Percussionista acompanhou cantora por oito anos em shows e CDs
Lanlan estréia carreira solo "com" Cássia Eller
DA REPORTAGEM LOCAL
Elaine Silva Moreira começou a
ser notada na MPB como a frenética percussionista baiana na cozinha dos shows de Cássia Eller.
Parceira fiel nos últimos oito anos
de vida da cantora, estava com
Cássia quando ela sofreu a parada
cardiorrespiratória que acabou
por matá-la, no final de 2001.
Num primeiro momento, segurou o tranco da fase policial que se
seguiu e caiu em abatimento. Perdeu "toda a graça de fazer música", por causa da "perda patética". Ninguém supunha que um
dos resultados de tal epopéia fosse
ser a estréia como cantora solo,
que acontece agora. O CD sai pela
gravadora independente baiana
Maianga, e se chama "Com Ela".
Ninguém supunha, exceto a
própria Lanlan, hoje com 34 anos.
No final dos anos 80, quando participou do grupo baiano de rock
Rabo de Saia como baterista e
backing vocal, já se iniciou como
compositora.
"Amor Destrambelhado" foi
seu primeiro rock, que Cássia recuperaria em 1998 e que Lanlan
regrava agora em companhia de
Márcio Mello, ex-companheiro
de Rabo de Saia.
Seguiu compondo e pensando
numa carreira solo nas horas vagas do trabalho como percussionista de Elba Ramalho, Tim Maia,
Carlinhos Brown, Marisa Monte,
Kid Abelha e outros, principalmente Cássia Eller.
"Compunha, mas morria de
vergonha de mostrar. Morria,
não, morro até hoje", diz, lamentando nunca ter tido coragem de
pegar o violão e cantar suas músicas para Cássia Eller.
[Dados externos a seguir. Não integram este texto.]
(** The words a fresh buffer can reach, with the events that led there. *)
Inductive wb_trace (bs : Z) : list BufEvent -> Z -> Prop :=
  | trace_nil : wb_trace bs [] 0
  | trace_snoc es v e v' : wb_trace bs es v -> wb_step bs v e v' -> wb_trace bs (es ++ [e]) v'.

Definition is_flush (e : BufEvent) : Prop := e = EvRelease ReleaseFlush \/ e = EvSeal ReleaseFlush.

(** The regions handed out, from an offset on: one after the other. *)
Fixpoint regions_from (off : Z) (es : list BufEvent) : Prop :=
  match es with
  | [] => True
  | EvAlloc o need _ :: es => o = off /\ regions_from (off + need) es
  | _ :: es => regions_from off es
  end.
Definition alloc_total (es : list BufEvent) : Z :=
  foldr (λ e n, match e with EvAlloc _ need _ => need + n | _ => n end) 0 es.
Definition writers_of (es : list BufEvent) : Z :=
  foldr (λ e n, match e with EvAlloc _ _ true => 1 + n | EvRelease _ => n - 1 | _ => n end) 0 es.

Lemma alloc_total_app es es' : alloc_total (es ++ es') = alloc_total es + alloc_total es'.
Proof. induction es as [|[] es IH]; simpl; rewrite ?IH; lia. Qed.
Lemma writers_of_app es es' : writers_of (es ++ es') = writers_of es + writers_of es'.
Proof. induction es as [|[? ? []| |] es IH]; simpl; rewrite ?IH; lia. Qed.
Lemma regions_app off es es' :
  regions_from off (es ++ es') <-> regions_from off es /\ regions_from (off + alloc_total es) es'.
Proof.
  revert off; induction es as [|[o n a|r|r] es IH]; intros off; simpl;
    [rewrite Z.add_0_r; tauto| |by rewrite IH..].
  rewrite IH. rewrite Z.add_assoc. tauto.
Qed.

(** What a reachable word says about the events. *)
Record trace_inv (bs : Z) (es : list BufEvent) (v : Z) (s : BufferState) : Prop := {
  ti_word : v = pack s;
  ti_ok : buf_ok bs s;
  ti_regions : regions_from 0 es;
  ti_alloc : allocated s = alloc_total es;
  ti_writers : num_writer s = writers_of es;
  ti_sealed : sealed s = true <-> exists r, EvSeal r ∈ es;
  ti_flush : is_flushable s = true <-> exists e, e ∈ es /\ is_flush e;
  ti_last : forall es' e es'', es = es' ++ e :: es'' -> is_flush e -> es'' = [];
}.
A tragédia pode ter acelerado
sua história particular ("Só consigo compor quando estou muito
triste, por causa de afeto, perda"),
mas não foi a motivadora principal, ela afirma.
Em 1999, Lanlan fez seu primeiro show como líder da banda Os
Elaines (que a acompanha até hoje, em "Com Ela"), em Salvador.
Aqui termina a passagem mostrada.